START Working data

Lemma lt_pow_mono (x n e e' : Z) :
  0 <= n -> e <= e' -> lt_pow x n e -> lt_pow x n e'.
Proof.
  intros Hn He Hlt. unfold lt_pow in *.
  pose proof (scale_up_shift e (e' - e) ltac:(lia)) as E.
  replace (e + (e' - e)) with e' in E by lia.
  pose proof (scale_up_pos (- e')) as Hp'. pose proof (scale_up_pos (- e)) as Hp.
  pose proof (scale_up_pos e'). pose proof (scale_up_pos e).
  pose proof (Z.pow_pos_nonneg 2 (e' - e) ltac:(lia) ltac:(lia)) as Hk.
  apply (Z.mul_lt_mono_pos_r (scale_up (- e)) _ _ Hp).
  apply (Z.mul_lt_mono_pos_r (scale_up (- e'))) in Hlt; [| exact Hp'].
  replace (n * scale_up e' * scale_up (- e))
    with (n * (2 ^ (e' - e) * scale_up e * scale_up (- e'))) by (rewrite <- E; ring).
  apply Z.lt_le_trans with (n * scale_up e * scale_up (- e')).
  - replace (x * scale_up (- e') * scale_up (- e))
      with (x * scale_up (- e) * scale_up (- e')) by ring.
    exact Hlt.
  - replace (n * (2 ^ (e' - e) * scale_up e * scale_up (- e')))
      with (2 ^ (e' - e) * (n * scale_up e * scale_up (- e'))) by ring.
    assert (0 <= n * scale_up e * scale_up (- e')).
    { apply Z.mul_nonneg_nonneg; [apply Z.mul_nonneg_nonneg |]; lia. }
    nia.
Qed.

Lemma quotient_magnitude_spec (x n : Z) :
  0 < x -> 0 < n ->
  ge_pow x n (quotient_magnitude x n - 1) /\ lt_pow x n (quotient_magnitude x n).
Proof.
  intros Hx Hn.
  pose proof (Z.log2_spec x Hx) as [Hx1 Hx2].
  pose proof (Z.log2_spec n Hn) as [Hn1 Hn2].
  pose proof (Z.log2_nonneg x). pose proof (Z.log2_nonneg n).
  set (lx := Z.log2 x) in *. set (ln := Z.log2 n) in *.
  assert (Hlow : ge_pow x n (lx - ln - 1)).
  { unfold ge_pow, scale_up.
    destruct (Z_le_gt_dec 0 (lx - ln - 1)).
    - rewrite Z.max_r, Z.max_l by lia. rewrite Z.pow_0_r, Z.mul_1_r.
      apply Z.le_trans with (2 ^ Z.succ ln * 2 ^ (lx - ln - 1)).
      + apply Z.mul_le_mono_nonneg_r; [apply Z.pow_nonneg; lia | lia].
      + rewrite <- Z.pow_add_r by lia. replace (Z.succ ln + (lx - ln - 1)) with lx by lia. lia.
    - rewrite Z.max_l, Z.max_r by lia. rewrite Z.pow_0_r, Z.mul_1_r.
      apply Z.le_trans with (2 ^ lx * 2 ^ (- (lx - ln - 1))).
      + rewrite <- Z.pow_add_r by lia. replace (lx + - (lx - ln - 1)) with (Z.succ ln) by lia. lia.
      + apply Z.mul_le_mono_nonneg_r; [apply Z.pow_nonneg; lia | lia]. }
  assert (Hup : lt_pow x n (lx - ln + 1)).
  { unfold lt_pow, scale_up.
    destruct (Z_le_gt_dec 0 (lx - ln + 1)).
    - rewrite Z.max_l, Z.max_r by lia. rewrite Z.pow_0_r, Z.mul_1_r.
      apply Z.lt_le_trans with (2 ^ ln * 2 ^ (lx - ln + 1)).
      + rewrite <- Z.pow_add_r by lia. replace (ln + (lx - ln + 1)) with (Z.succ lx) by lia. lia.
      + apply Z.mul_le_mono_nonneg_r; [apply Z.pow_nonneg; lia | lia].
    - rewrite Z.max_r, Z.max_l by lia. rewrite Z.pow_0_r, Z.mul_1_r.
      apply Z.lt_le_trans with (2 ^ Z.succ lx * 2 ^ (- (lx - ln + 1))).
      + apply Z.mul_lt_mono_pos_r; [apply Z.pow_pos_nonneg; lia | lia].
      + rewrite <- Z.pow_add_r by lia. replace (Z.succ lx + - (lx - ln + 1)) with ln by lia. lia. }
  unfold quotient_magnitude. fold lx ln.
  destruct (Z.leb_spec (n * scale_up (lx - ln)) (x * scale_up (- (lx - ln)))) as [Hc | Hc].
  - split.
    + replace (lx - ln + 1 - 1) with (lx - ln) by lia. exact Hc.
    + exact Hup.
  - split; [exact Hlow | exact Hc].
Qed.

(** *** Rounding half to even *)

Lemma round_half_even_floor (num den : Z) :
  0 < den ->
  num / den <= round_half_even num den <= num / den + 1.
Proof.
  intros Hd. unfold round_half_even.
  destruct (2 * (num mod den) ?= den); [destruct (Z.even (num / den)) | |]; lia.
Qed.

Lemma round_half_even_exact (k den : Z) :
  0 < den -> round_half_even (k * den) den = k.
Proof.
  intros Hd. unfold round_half_even.
  rewrite Z.div_mul, Z.mod_mul by lia.
  destruct (Z.compare_spec (2 * 0) den); lia.
Qed.

Lemma round_half_even_lower (num den L : Z) :
  0 < den -> den * L <= num -> L <= round_half_even num den.
Proof.
  intros Hd HL.
  pose proof (round_half_even_floor num den Hd).
  pose proof (Z.div_le_lower_bound num den L Hd HL). lia.
Qed.

Lemma round_half_even_upper (num den U : Z) :
  0 < den -> num <= den * U -> round_half_even num den <= U.
Proof.
  intros Hd HU.
  destruct (Z.eq_dec num (den * U)) as [-> | Hne].
  - rewrite Z.mul_comm, round_half_even_exact by lia. lia.
  - pose proof (round_half_even_floor num den Hd).
    assert (num / den < U) by (apply Z.div_lt_upper_bound; lia). lia.
Qed.

Lemma round_half_even_mono (a b den : Z) :
  0 < den -> a <= b -> round_half_even a den <= round_half_even b den.
Proof.
  intros Hd Hab.
  pose proof (Z.div_le_mono a b den Hd Hab) as Hq.
  pose proof (round_half_even_floor a den Hd).
  pose proof (round_half_even_floor b den Hd).
  destruct (Z.eq_dec (a / den) (b / den)) as [E | Hne]; [| lia].
  pose proof (Z.div_mod a den ltac:(lia)) as Ea.
  pose proof (Z.div_mod b den ltac:(lia)) as Eb.
  assert (Hr : a mod den <= b mod den) by nia.
  unfold round_half_even. rewrite E.
  destruct (Z.compare_spec (2 * (a mod den)) den);
    destruct (Z.compare_spec (2 * (b mod den)) den);
    destruct (Z.even (b / den)); lia.
Qed.

(** *** The rounded quotient is a valid binary64 number *)

Lemma b64_round_quotient_pack (s : bool) (x n : Z) :
  b64_round_quotient s x n
  = pack s (carry (quotient_mantissa x n, quotient_exponent x n)).
Proof. reflexivity. Qed.

Lemma quotient_exponent_min (x n : Z) : -1074 <= quotient_exponent x n.
Proof. unfold quotient_exponent. lia. Qed.

Lemma quotient_mantissa_bounds (x n : Z) :
  0 < x -> 0 < n ->
  0 <= quotient_mantissa x n <= 2 ^ 53 /\
  (-1074 < quotient_exponent x n -> 2 ^ 52 <= quotient_mantissa x n).
Proof.
  intros Hx Hn.
  destruct (quotient_magnitude_spec x n Hx Hn) as [Hge Hlt].
  unfold quotient_mantissa.
  pose proof (quotient_exponent_min x n) as Hmin.
  set (c := quotient_exponent x n) in *.
  assert (Hc : quotient_magnitude x n <= c + 53) by (unfold c, quotient_exponent; lia).
  pose proof (scale_up_pos c) as Hp. pose proof (scale_up_pos (- c)) as Hp'.
  assert (Hden : 0 < n * scale_up c) by (apply Z.mul_pos_pos; assumption).
  split; [split |].
  - apply round_half_even_lower; [exact Hden |].
    rewrite Z.mul_0_r. apply Z.mul_nonneg_nonneg; lia.
  - apply round_half_even_upper; [exact Hden |].
    apply Z.lt_le_incl, lt_pow_shift; [lia |].
    apply (lt_pow_mono x n (quotient_magnitude x n)); [lia | lia | exact Hlt].
  - intros Hnormal.
    assert (Ec : quotient_magnitude x n - 1 = c + 52) by (unfold c, quotient_exponent in *; lia).
    rewrite Ec in Hge.
    apply round_half_even_lower; [exact Hden |].
    apply ge_pow_shift; [lia | exact Hge].
Qed.

Lemma quotient_mantissa_zero (n : Z) : 0 < n -> quotient_mantissa 0 n = 0.
Proof.
  intros Hn. unfold quotient_mantissa. rewrite Z.mul_0_l.
  apply (round_half_even_exact 0).
  apply Z.mul_pos_pos; [exact Hn | apply scale_up_pos].
Qed.

Lemma digits2_pos_log2 (p : positive) :
  Zpos (digits2_pos p) = Z.log2 (Zpos p) + 1.
Proof.
  assert (Hs : forall q, digits2_pos q = Pos.size q).
  { induction q as [q IH | q IH |]; simpl; [rewrite IH | rewrite IH |]; reflexivity. }
  rewrite Hs. destruct p; simpl; lia.
Qed.

Lemma canonical_normal (p : positive) (c : Z) :
  2 ^ 52 <= Zpos p < 2 ^ 53 -> -1074 <= c ->
  canonical_mantissa prec emax p c = true.
Proof.
  intros Hp Hc. unfold canonical_mantissa, fexp, emin, prec, emax.
  rewrite digits2_pos_log2.
  rewrite (Z.log2_unique (Zpos p) 52) by (simpl; lia).
  apply Z.eqb_eq. lia.
Qed.

Lemma canonical_subnormal (p : positive) :
  Zpos p < 2 ^ 52 -> canonical_mantissa prec emax p (-1074) = true.
Proof.
  intros Hp. unfold canonical_mantissa, fexp, emin, prec, emax.
  rewrite digits2_pos_log2.
  assert (Z.log2 (Zpos p) < 52) by (apply Z.log2_lt_pow2; lia).
  apply Z.eqb_eq. lia.
Qed.

Lemma pack_valid (s : bool) (m c : Z) :
  0 <= m <= 2 ^ 53 -> -1074 <= c -> (-1074 < c -> 2 ^ 52 <= m) ->
  valid_binary (pack s (carry (m, c))) = true.
Proof.
  intros Hm Hc Hn. unfold carry, pack. cbn [fst snd].
  destruct (Z.eqb_spec m (2 ^ 53)) as [-> | Hne]; cbn [fst snd].
  - change (2 ^ 52) with (Zpos (2 ^ 52)).
    destruct (Z.leb_spec (c + 1) 971) as [Hle | Hgt]; [| reflexivity].
    unfold SpecFloat.valid_binary, bounded. apply andb_true_iff. split.
    + apply canonical_normal; [simpl; lia | lia].
    + apply Z.leb_le. unfold emax, prec. lia.
  - destruct m as [| p | p]; [reflexivity | | reflexivity].
    destruct (Z.leb_spec c 971) as [Hle | Hgt]; [| reflexivity].
    unfold SpecFloat.valid_binary, bounded. apply andb_true_iff. split.
    + destruct (Z_lt_le_dec (Zpos p) (2 ^ 52)) as [Hsub | Hnorm].
      * assert (c = -1074) by lia. subst c. apply canonical_subnormal, Hsub.
      * apply canonical_normal; lia.
    + apply Z.leb_le. unfold emax, prec. lia.
Qed.

Lemma b64_round_quotient_valid (s : bool) (x n : Z) :
  0 <= x -> 0 < n -> valid_binary (b64_round_quotient s x n) = true.
Proof.
  intros Hx Hn. rewrite b64_round_quotient_pack.
  destruct (Z.eq_dec x 0) as [-> | Hx0].
  - rewrite quotient_mantissa_zero by exact Hn.
    unfold carry, pack. reflexivity.
  - destruct (quotient_mantissa_bounds x n ltac:(lia) Hn) as [Hb Hnorm].
    apply pack_valid; [exact Hb | apply quotient_exponent_min | exact Hnorm].
Qed.

(** *** The order on the rounded quotients *)

Lemma quotient_magnitude_mono (x y n : Z) :
  0 < x -> x <= y -> 0 < n -> quotient_magnitude x n <= quotient_magnitude y n.
Proof.
  intros Hx Hxy Hn.
  destruct (quotient_magnitude_spec x n Hx Hn) as [Hge _].
  destruct (quotient_magnitude_spec y n ltac:(lia) Hn) as [_ Hlt].
  destruct (Z_le_gt_dec (quotient_magnitude x n) (quotient_magnitude y n)) as [H | H];
    [exact H | exfalso].
  apply (lt_pow_mono y n _ (quotient_magnitude x n - 1)) in Hlt; [| lia | lia].
  unfold ge_pow, lt_pow in *.
  pose proof (scale_up_pos (- (quotient_magnitude x n - 1))). nia.
Qed.

Lemma pack_le (m1 c1 m2 c2 : Z) :
  m1 <= 0 \/ (0 < m2 /\ (c1 < c2 \/ (c1 = c2 /\ m1 <= m2))) ->
  SFleb (pack false (m1, c1)) (pack false (m2, c2)) = true.
Proof.
  unfold pack, SFleb, SFcompare. cbn [fst snd].
  intros [H1 | [H2 Hc]].
  - destruct m1 as [| p1 | p1]; try lia;
      destruct m2 as [| p2 | p2]; try reflexivity;
      destruct (c2 <=? 971); reflexivity.
  - destruct m2 as [| p2 | p2]; try lia.
    destruct m1 as [| p1 | p1];
      try (destruct (c2 <=? 971); reflexivity).
    destruct (Z.leb_spec c1 971), (Z.leb_spec c2 971); try reflexivity; try lia.
    destruct (Z.compare_spec c1 c2); try reflexivity; try lia.
    rewrite Pos.compare_cont_spec. simpl.
    destruct (Pos.compare_spec p1 p2); try reflexivity; lia.
Qed.

Lemma b64_round_quotient_mono (x y n : Z) :
  0 <= x -> x <= y -> 0 < n ->
  SFleb (b64_round_quotient false x n) (b64_round_quotient false y n) = true.
Proof.
  intros Hx Hxy Hn. rewrite !b64_round_quotient_pack.
  destruct (Z.eq_dec x 0) as [-> | Hx0].
  - rewrite quotient_mantissa_zero by exact Hn.
    unfold carry at 1. cbn [fst snd]. change (0 =? 2 ^ 53) with false. cbv iota.
    destruct (carry _) as [m2 c2]. apply pack_le. left. lia.
  - destruct (quotient_mantissa_bounds x n ltac:(lia) Hn) as [Hbx Hnx].
    destruct (quotient_mantissa_bounds y n ltac:(lia) Hn) as [Hby Hny].
    pose proof (quotient_exponent_min x n) as Hminx.
    assert (Hc : quotient_exponent x n <= quotient_exponent y n).
    { unfold quotient_exponent.
      pose proof (quotient_magnitude_mono x y n ltac:(lia) Hxy Hn). lia. }
    assert (Hm : quotient_exponent x n = quotient_exponent y n ->
                 quotient_mantissa x n <= quotient_mantissa y n).
    { intros E. unfold quotient_mantissa. rewrite E.
      apply round_half_even_mono.
      - apply Z.mul_pos_pos; [exact Hn | apply scale_up_pos].
      - apply Z.mul_le_mono_nonneg_r; [pose proof (scale_up_pos (- quotient_exponent y n)); lia | exact Hxy]. }
    set (m1 := quotient_mantissa x n) in *. set (c1 := quotient_exponent x n) in *.
    set (m2 := quotient_mantissa y n) in *. set (c2 := quotient_exponent y n) in *.
    change (2 ^ 53) with 9007199254740992 in *.
    change (2 ^ 52) with 4503599627370496 in *.
    unfold carry. cbn [fst snd]. change (2 ^ 53) with 9007199254740992.
    change (2 ^ 52) with 4503599627370496.
    destruct (Z.eqb_spec m1 9007199254740992), (Z.eqb_spec m2 9007199254740992);
      apply pack_le; lia.
Qed.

END Working data

— About this exercise —
Each line from the start of the listing above through the line containing "apply Z.le_trans with (2 ^ lx" should be copied exactly, please, with no other lines added.

— Your solution —
Lemma lt_pow_mono (x n e e' : Z) :
  0 <= n -> e <= e' -> lt_pow x n e -> lt_pow x n e'.
Proof.
  intros Hn He Hlt. unfold lt_pow in *.
  pose proof (scale_up_shift e (e' - e) ltac:(lia)) as E.
  replace (e + (e' - e)) with e' in E by lia.
  pose proof (scale_up_pos (- e')) as Hp'. pose proof (scale_up_pos (- e)) as Hp.
  pose proof (scale_up_pos e'). pose proof (scale_up_pos e).
  pose proof (Z.pow_pos_nonneg 2 (e' - e) ltac:(lia) ltac:(lia)) as Hk.
  apply (Z.mul_lt_mono_pos_r (scale_up (- e)) _ _ Hp).
  apply (Z.mul_lt_mono_pos_r (scale_up (- e'))) in Hlt; [| exact Hp'].
  replace (n * scale_up e' * scale_up (- e))
    with (n * (2 ^ (e' - e) * scale_up e * scale_up (- e'))) by (rewrite <- E; ring).
  apply Z.lt_le_trans with (n * scale_up e * scale_up (- e')).
  - replace (x * scale_up (- e') * scale_up (- e))
      with (x * scale_up (- e) * scale_up (- e')) by ring.
    exact Hlt.
  - replace (n * (2 ^ (e' - e) * scale_up e * scale_up (- e')))
      with (2 ^ (e' - e) * (n * scale_up e * scale_up (- e'))) by ring.
    assert (0 <= n * scale_up e * scale_up (- e')).
    { apply Z.mul_nonneg_nonneg; [apply Z.mul_nonneg_nonneg |]; lia. }
    nia.
Qed.

Lemma quotient_magnitude_spec (x n : Z) :
  0 < x -> 0 < n ->
  ge_pow x n (quotient_magnitude x n - 1) /\ lt_pow x n (quotient_magnitude x n).
Proof.
  intros Hx Hn.
  pose proof (Z.log2_spec x Hx) as [Hx1 Hx2].
  pose proof (Z.log2_spec n Hn) as [Hn1 Hn2].
  pose proof (Z.log2_nonneg x). pose proof (Z.log2_nonneg n).
  set (lx := Z.log2 x) in *. set (ln := Z.log2 n) in *.
  assert (Hlow : ge_pow x n (lx - ln - 1)).
  { unfold ge_pow, scale_up.
    destruct (Z_le_gt_dec 0 (lx - ln - 1)).
    - rewrite Z.max_r, Z.max_l by lia. rewrite Z.pow_0_r, Z.mul_1_r.
      apply Z.le_trans with (2 ^ Z.succ ln * 2 ^ (lx - ln - 1)).
      + apply Z.mul_le_mono_nonneg_r; [apply Z.pow_nonneg; lia | lia].
      + rewrite <- Z.pow_add_r by lia. replace (Z.succ ln + (lx - ln - 1)) with lx by lia. lia.
    - rewrite Z.max_l, Z.max_r by lia. rewrite Z.pow_0_r, Z.mul_1_r.
      apply Z.le_trans with (2 ^ lx * 2 ^ (- (lx - ln - 1))).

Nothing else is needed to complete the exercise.